* [YOUR ASSIGNMENT]: Transcribe the lines from the start of the data below through the line with "first [n] of", word for word and nothing more.

* [ENTRIES SUPPLIED]:
(** ** The claims *)

(** C26: [mappages] of [k] whole pages on a well-formed page table, none of
    them mapped yet, maps exactly those pages to consecutive physical pages with
    the given permissions and returns 0, or runs out of memory after mapping the
    first [n] of them and returns -1, which does not happen when two pages of
    memory for every page to map can be allocated.  No other virtual page changes, and no page
    of memory that is not a table of this page table. *)
Theorem mappages_spec (s : vms buddy) junk r L1 L0 AS k fuel v pn perm :
  (forall e p, length (junk e p) = 4096%nat) -> vinv s -> ptrep (pmem s) r L1 L0 AS ->
  0 <= v -> v + Z.of_nat k <= 2 ^ 26 -> 0 <= pn -> pn + Z.of_nat k <= 2 ^ 44 -> 0 <= perm < 1024 -> (0 < k <= fuel)%nat ->
  (forall u, v <= u < v + Z.of_nat k -> AS !! u = None) ->
  exists res s' L1' L0' AS' n, mappages junk fuel (r * PGSIZE) (v * PGSIZE) (Z.of_nat k * PGSIZE) (pn * PGSIZE) perm s = Ret res s' /\
    vinv s' /\ ptrep (pmem s') r L1' L0' AS' /\ (res = 0 /\ n = k \/ res = -1 /\ (n < k)%nat /\ ~ rich (2 * k) (ve s)) /\
    (forall u, AS' !! u = if decide (v <= u < v + Z.of_nat n) then Some (leaf_pte (pn + (u - v)) perm) else AS !! u) /\
    (forall t d, pmem s !! t = Some d -> ~ is_table r L1 L0 t -> pmem s' !! t = Some d).
Proof.
  intros Hj Hv Hp Hv0 Hvk Hp0 Hpk Hperm [Hk Hf] HAS.
  destruct (mappages_ok junk Hj r perm k s L1 L0 AS fuel v pn Hv Hp Hv0 Hvk Hp0 Hpk Hperm HAS Hk Hf)
    as (res & s' & L1' & L0' & n & E & Hv' & Hp' & Hg & _ & Hres).
  exists res, s', L1', L0', (map_pages n v pn perm AS), n. split_and!; [|done|done|done|intros u; apply map_pages_lookup|apply (gr_keep Hg)].
  rewrite <- E. unfold mappages. f_equal.
  - rewrite PGROUNDDOWN_eq, Z.mod_mul by (unfold PGSIZE; lia). lia.
  - rewrite u64_small by (unfold PGSIZE; lia). rewrite PGROUNDDOWN_eq.
    replace (v * PGSIZE + Z.of_nat k * PGSIZE - 1) with (PGSIZE - 1 + (v + Z.of_nat k - 1) * PGSIZE) by lia.
    rewrite Z.mod_add by (unfold PGSIZE; lia). rewrite Z.mod_small by (unfold PGSIZE; lia). lia.
Qed.

(** Witness: two device pages in the child's page table. *)
Lemma mappages_spec_witness : exists res s' t2 L1' L0' AS' n,
  demo_pt2 = t2 * PGSIZE /\ mappages old_bytes 2 demo_pt2 (7 * PGSIZE) (2 * PGSIZE) (1000 * PGSIZE) PTE_R demo1 = Ret res s' /\
  ptrep (pmem s') t2 L1' L0' AS' /\ (res = 0 /\ n = 2%nat \/ res = -1 /\ (n < 2)%nat /\ ~ rich (2 * 2) (ve demo1)).
Proof.
  destruct demo1_ok as (t & t2 & q & L1 & L0 & _ & E2 & [Hv _ Hc _ _ _ _ _]). rewrite E2.
  destruct (mappages_spec demo1 old_bytes t2 ∅ ∅ ∅ 2 2 7 1000 PTE_R old_bytes_length Hv Hc) as (res & s' & L1' & L0' & AS' & n & E & _ & H2 & H3 & _).
  - lia.
  - lia.
  - lia.
  - lia.
  - unfold PTE_R. lia.
  - lia.
  - intros u _. apply lookup_empty.
  - exists res, s', t2, L1', L0', AS', n. exact (conj eq_refl (conj E (conj H2 H3))).
Defined.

* [ANSWER BOX]:
(** ** The claims *)

(** C26: [mappages] of [k] whole pages on a well-formed page table, none of
    them mapped yet, maps exactly those pages to consecutive physical pages with
    the given permissions and returns 0, or runs out of memory after mapping the
    first [n] of them and returns -1, which does not happen when two pages of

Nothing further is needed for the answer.